[Stored data entries]
-=-=-

(** The outbox survives a restart: after any run of operations, with any
    of their writes refused by the disk and any number of restarts, what a
    restart reads back is what memory held (rows, channel health, digest
    queue, and so the deliveries still owed a send), except for the repeat
    count, last instant and text of an unsent row. *)
Theorem outbox_survives_restart r d s h : valid_rorder r → out_run r s → reads d = true → hotDB s = Some h →
  let before := outbox (notifyOutboxLocked r d s) in
  let after := outbox (notifyOutboxLocked r d (fresh_store h)) in
  erase <$> rows after = erase <$> rows before ∧ health after = health before ∧ digest after = digest before ∧
  unsettled after = unsettled before.
Proof.
  intros Hr Hrun Hd Hh before after.
  pose proof (out_run_inv r s Hr Hrun) as Hinv. destruct (load_inv r d s Hr Hd Hinv) as [h1 Hs1].
  assert (h1 = h) as ->.
  { destruct Hinv as [[h2 Hs2]|(h2 & -> & Hw)].
    - rewrite loaded_id in Hs1 by (unfold loaded; by rewrite (sy_hot _ _ Hs2), (sy_from _ _ Hs2)).
      pose proof (sy_hot _ _ Hs1). congruence.
    - cbn in Hh. assert (h2 = h) as -> by congruence. destruct (load_synced r d h Hr Hd Hw) as [Hs3 _].
      pose proof (sy_hot _ _ Hs1). pose proof (sy_hot _ _ Hs3). congruence. }
  destruct (load_synced r d h Hr Hd (sy_wf _ _ Hs1)) as [Hs2 Hload].
  pose proof (Hload _ (ob_rows _ (sy_ok _ _ Hs1)) (sy_rows _ _ Hs1)) as Hrows. fold before after in Hrows.
  split_and!; [done|..].
  - unfold before, after. by rewrite (sy_health _ _ Hs1), (sy_health _ _ Hs2).
  - unfold before, after. by rewrite (sy_digest _ _ Hs1), (sy_digest _ _ Hs2).
  - pose proof (ix_unsettled _ _ (ob_index _ (sy_ok _ _ Hs1))) as U1.
    pose proof (ix_unsettled _ _ (ob_index _ (sy_ok _ _ Hs2))) as U2. fold before in U1. fold after in U2.
    apply set_eq. intros id. rewrite U1, U2. apply (f_equal (fun m => m !! id)) in Hrows. rewrite !lookup_fmap in Hrows.
    destruct (rows after !! id) as [a|], (rows before !! id) as [b|]; try done.
    injection Hrows as Hrows. assert (Settled a = Settled b) as E by (by rewrite <- (erase_settled a), Hrows, erase_settled).
    split; intros (x & [= <-] & Hx); eexists; (split; [done|]); congruence.
Qed.
(** An operator's test of a channel ([sendNotifyChannelTest]), once the send
    has been answered; the announcement it may owe is left to do. *)
Definition test_row (id eventID : string) (c : NotifyChannel) (now at_ : time) (err : option sendError) (a : NotifyAttempt) : NotifyDelivery :=
  let '(kind, status, _) := redactSendError err in
  let ok := match err with None => true | Some _ => false end in
  mkDelivery id eventID "notify.test" NotifySourceOperator "" "" "" "" (ncID c) (ncName c) (ncKind c) NotifyRoleTest "" ""
    (if ok then NotifyOutcomeSent else NotifyOutcomeFailed) (if ok then "" else notifyFailureSentence kind status 1) [a] 0 false
    "Lattice test" ("Test message for the " +:+ ncKind c +:+ " channel " +:+ quote (notifyChannelLabel c) +:+
      ", sent from Notifications at " +:+ stamp now +:+ ". If you can read this, the channel works.") false now at_ 0 0 "" 0 [].
Definition test_channel (e : env) (c : NotifyChannel) (err : option sendError) (at_ ms : Z) (s : server) : server :=
  let a := attempt_of at_ ms err in
  let row := test_row (eNewID e) (eEventID e) c (eNow e) at_ err a in
  let prev := health_of (outbox (svStore s)) (ncID c) in
  let h := nextNotifyHealth prev a false 0 in
  let '(h, recovered) := if atOK a then let '(h, _, rec) := notifyHealthTransition prev h at_ in (h, rec) else (h, false) in
  set_phase (eNewID e) (Todo (if recovered then [Announce (announceNotifyChannelOK c prev at_)] else []))
    (note (if recovered then [LRecovered (ncID c) at_] else [])
      (with_store (PutNotifyDelivery (eRange e) (eDisk e) row (Some h) (svStore s)).1 s)).

Inductive action :=
| ADrain
| AStart (id : string)
| ARecord (id : string) (err : option sendError) (at_ ms : Z)
| AFollow (id : string)
| AEnqueue (ev : string * string * string * notifyEnqueue)
| ATest (c : NotifyChannel) (err : option sendError) (at_ ms : Z).
Definition step (e : env) (a : action) (s : server) : server :=
  match a with
  | ADrain => (drainNotifyOutbox (eNow e) s).1
  | AStart id => start_attempt e id s
  | ARecord id err at_ ms => record_attempt e id err at_ ms s
  | AFollow id => follow_next e id s
  | AEnqueue ev => enqueue e ev s
  | ATest c err at_ ms => test_channel e c err at_ ms s
  end.
End delivery.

-=-=-

**Work request:**
Set down only these lines, exactly: the one containing "match a with" and each line after it through the end of the entries above.

**Your response:**
  match a with
  | ADrain => (drainNotifyOutbox (eNow e) s).1
  | AStart id => start_attempt e id s
  | ARecord id err at_ ms => record_attempt e id err at_ ms s
  | AFollow id => follow_next e id s
  | AEnqueue ev => enqueue e ev s
  | ATest c err at_ ms => test_channel e c err at_ ms s
  end.
End delivery.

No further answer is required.